ROME – Over the last ten days, four major milestones have been marked in the U.S. and elsewhere:

  • The 20th anniversary of the Columbine High School shootings (April 20)
  • The 25th anniversary of the death of former U.S. President Richard Nixon (April 22)
  • The 130th anniversary of the birth of Adolph Hitler (April 20)
  • The 92nd birthday of Pope emeritus Benedict XVI (April 16)

At first glance, putting those four things together almost seems a classic SAT question about “which item does not belong in this list?” The first three seem reminders of a world gone mad – National Socialism, the Watergate scandal, and the scourge of school violence.

Benedict, on the other hand, is one of the most celebrated theological minds in contemporary Catholicism, a figure who inspires intense devotion among a wide swath of the Catholic population.

Yet there’s a scarlet thread running through all four, because one of the cornerstones of Benedict’s thought over the years has been precisely a deep reflection on how such social evil is possible, and how the Church can best resist it. It’s a controversial diagnosis, and, for exactly that reason, it points to one of those deep tectonic fault lines in Catholicism that underlie a host of surface debates.

A key point of reference is a lecture then-Cardinal Joseph Ratzinger delivered in 1986 at St. Michael’s College in Toronto, while he was still the prefect of the Vatican’s Congregation for the Doctrine of the Faith and, in effect, the intellectual architect of the papacy of St.

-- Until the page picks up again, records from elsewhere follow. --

(** * cdo_local_uuid: local_uuid(), configure() and the demo UUID helper

    A shallow embedding of [src/cdo_local_uuid/__init__.py] and of the
    parts of Python's [uuid], [hashlib], [pathlib] and [os] modules that
    the file calls, followed by the properties of the specification.

    Conventions.
    - A Python [str] is a Rocq [string] holding its UTF-8 octets; joining
      and concatenation commute with that encoding, and [str(int)] is
      ASCII.
    - A Python [int] is a [Z].
    - The module globals [DEMO_UUID_BASE] and [DEMO_UUID_COUNTER] are the
      two fields of the record [Globals]; every operation passes them
      explicitly.
    - What the operating system answers ([os.environ], [os.getcwd()],
      [sys.argv], the file system queries of [pathlib], [os.urandom]) is
      an input of the operation that asks. *)

From stdpp Require Import gmap strings list pretty.
From Stdlib Require Import ZArith Lia Ascii.

Local Open Scope Z_scope.

(** ** SHA-1 (hashlib.sha1), on octets as [Z] and 32-bit words as [Z] *)

Module Sha1.

Definition wrap32 (x : Z) : Z := Z.land x 0xffffffff.

Definition add32 (x y : Z) : Z := wrap32 (x + y).

Definition rotl (n x : Z) : Z :=
  wrap32 (Z.lor (Z.shiftl x n) (Z.shiftr x (32 - n))).

(** Big-endian reading of octets. *)
Definition from_bytes (bs : list Z) : Z :=
  fold_left (fun acc b => Z.lor (Z.shiftl acc 8) b) bs 0.

(** The [n] low octets of [x], most significant first. *)
Fixpoint to_bytes (n : nat) (x : Z) : list Z :=
  match n with
  | O => []
  | S k => Z.land (Z.shiftr x (8 * Z.of_nat k)) 0xff :: to_bytes k x
  end.

Definition pad (msg : list Z) : list Z :=
  let len := Z.of_nat (length msg) in
  msg ++ [0x80] ++ repeat 0 (Z.to_nat ((55 - len) mod 64))
      ++ to_bytes 8 (8 * len).

(** Cuts a list into [n] consecutive pieces of [k] elements. *)
Fixpoint chunks {A} (k n : nat) (l : list A) : list (list A) :=
  match n with
  | O => []
  | S m => firstn k l :: chunks k m (skipn k l)
  end.

(** The message schedule, kept most-recent-first while it grows. *)
Fixpoint extend (n : nat) (rw : list Z) : list Z :=
  match n with
  | O => rw
  | S m =>
      let x := Z.lxor (Z.lxor (nth 2 rw 0) (nth 7 rw 0))
                      (Z.lxor (nth 13 rw 0) (nth 15 rw 0)) in
      extend m (rotl 1 x :: rw)
  end.

Definition schedule (block : list Z) : list Z :=
  rev (extend 64 (rev (map from_bytes (chunks 4 16 block)))).

Definition f_t (t : nat) (b c d : Z) : Z :=
  if (t <? 20)%nat then Z.lor (Z.land b c) (Z.land (Z.lxor b 0xffffffff) d)
  else if (t <? 40)%nat then Z.lxor (Z.lxor b c) d
  else if (t <? 60)%nat then
    Z.lor (Z.lor (Z.land b c) (Z.land b d)) (Z.land c d)
  else Z.lxor (Z.lxor b c) d.

Definition k_t (t : nat) : Z :=
  if (t <? 20)%nat then 0x5a827999
  else if (t <? 40)%nat then 0x6ed9eba1
  else if (t <? 60)%nat then 0x8f1bbcdc
  else 0xca62c1d6.

Record regs := Regs { ra : Z; rb : Z; rc : Z; rd : Z; re : Z }.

Pope John Paul II.

His talk was titled “The Spiritual Basis and Ecclesial Identity of Theology,” and it was vintage Ratzinger – arguing lucidly and firmly that Catholic theology has to be tightly tethered to church authority and its teaching office, or it loses its identity.

What’s of interest isn’t so much Ratzinger’s conclusion, but the intellectual path he took to get there. He begins with a reflection on the experience of Protestantism in Germany under the Nazis, and the way it splintered into an official church supporting the Nazis and a “confessing church” opposing the regime.

Those Protestant thinkers who stood firm against the Brown Shirts, Ratzinger said, came to understand that “theology either exists in the church and from the church, or it does not exist at all.”

His bottom line was that a theology that distances itself from church authority makes itself a plaything of other forces. Theology either serves the church, or it serves the political and cultural consensus of the moment.

Later, in a 1991 address to the U.S. bishops on conscience, Ratzinger drove the point home.

“What characterizes man as man is not that he asks about the ‘can’ but about the ‘should’ and that he opens himself to the voice and demands of truth,” he said.

“It seems to me that this was the final meaning of the Socratic search, and it is the profoundest element in the witness of all martyrs. They attest to the fact that man’s capacity for truth is a limit on all power,” Ratzinger said.

That’s what Ratzinger meant when he warned of a “dictatorship of relativism” in his homily at the 2005 Mass Pro Eligendo Romano Pontefice, his last public address before his election as pope.

That’s also what he meant when, as pope, he wrote to the bishops of the world after his decision to lift the excommunications of four traditionalist bishops.

“The real problem at this moment of our history is that God is disappearing from the human horizon, and, with the dimming of the light which comes from God, humanity is losing its bearings, with increasingly evident destructive effects,” he said.

In a sense, it’s also the same point Benedict tried to make in his recent essay on the clerical sexual abuse crisis that caused such a tempest. While the hubbub focused on his line about “homosexual cliques” in seminaries and whether he was blaming gays, his ultimate diagnosis was that the real culprits are a loss of faith in God and a collapse of confidence in objective truth.

Once again, his central idea is that only truth – clearly defined, robustly proclaimed, and, when necessary, unabashedly defended, as he suggests John Paul II did with his 1993 encyclical Veritatis splendor – sets limits to the evils sinful human beings are capable of inflicting on one another.

In other words, demanding that Catholics accept and profess the truths proclaimed by the Church’s magisterium isn’t authoritarianism, it’s compassion and humanitarianism.

To say the least, that’s a contested position. Many Catholics would argue that what truly sets limits to power is the individual conscience and its refusal to engage in blind obedience, even to ecclesiastical authority. Which of those instincts a given Catholic finds more persuasive cuts across a multitude of tensions, forming a key front in the Church’s contemporary “wars of culture.”

Nevertheless, Benedict’s query can’t be avoided: Is a church wobbly on its core convictions, lacking the internal cohesion to mount a unified front, truly capable of standing up to the pressures of this world?

While the answer may be elusive, the milestones we’ve marked lately – Columbine, the Nixon legacy, and Hitler and the shadow he casts to this day – all seem to illustrate that the question still packs a wallop. Certainly nothing about the last ten days, including last Sunday’s carnage in Sri Lanka, suggests its relevance is diminishing.